═════ TASK DATA
(** * Synapse: the mind-map graph component

    A shallow embedding of [src/components/MindMapGraph.tsx]: the React
    component that draws a [MindMapNode] tree with d3, lets the user pan and
    zoom it, and highlights the nodes matching a search query.

    The component is a thin client of three d3 modules.  Their part of the
    behaviour is embedded here as the component drives it:
    - d3-hierarchy: [hierarchy], [descendants], [links];
    - d3-scale: [scaleOrdinal] over [schemeSet3];
    - d3-zoom: the transform algebra, [scaleExtent], [scaleBy], wheel and
      drag gestures, [zoom.transform].

    Conventions of the embedding:
    - a JavaScript object compared with [===] is identified by its position
      in the tree (the path of child indices from the root);
    - DOM attributes and styles are string-valued maps, as in the DOM;
    - JavaScript numbers are idealised as exact rationals ([Qc]);
    - a d3 transition is represented by the transform it ends in;
    - the coordinates d3.tree assigns to the nodes, and the attributes that
      only carry them, are outside the embedding.

    The second part of the development covers what surrounds the graph:
    the study guide ([slugify], [renderInline], [ContentRenderer] and the
    topic cards of [StudyContent]) and, of [src/App.tsx], the click on a
    mind-map node and the screens of the app.  Regular expressions are
    embedded as the functions on strings they compute, on the same ASCII
    fragment as the string methods. *)

From Stdlib Require Import Ascii QArith Qcanon.
From stdpp Require Import base list strings gmap pretty numbers sorting.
══════════
▶ _REQUIREMENT_: Exactly the lines from the one that holds "zoom it, and" through the final line of the records above should be written out, and only those.

▶ _OUTPUT OF THE TASK_:
    zoom it, and highlights the nodes matching a search query.

    The component is a thin client of three d3 modules.  Their part of the
    behaviour is embedded here as the component drives it:
    - d3-hierarchy: [hierarchy], [descendants], [links];
    - d3-scale: [scaleOrdinal] over [schemeSet3];
    - d3-zoom: the transform algebra, [scaleExtent], [scaleBy], wheel and
      drag gestures, [zoom.transform].

    Conventions of the embedding:
    - a JavaScript object compared with [===] is identified by its position
      in the tree (the path of child indices from the root);
    - DOM attributes and styles are string-valued maps, as in the DOM;
    - JavaScript numbers are idealised as exact rationals ([Qc]);
    - a d3 transition is represented by the transform it ends in;
    - the coordinates d3.tree assigns to the nodes, and the attributes that
      only carry them, are outside the embedding.

    The second part of the development covers what surrounds the graph:
    the study guide ([slugify], [renderInline], [ContentRenderer] and the
    topic cards of [StudyContent]) and, of [src/App.tsx], the click on a
    mind-map node and the screens of the app.  Regular expressions are
    embedded as the functions on strings they compute, on the same ASCII
    fragment as the string methods. *)

From Stdlib Require Import Ascii QArith Qcanon.
From stdpp Require Import base list strings gmap pretty numbers sorting.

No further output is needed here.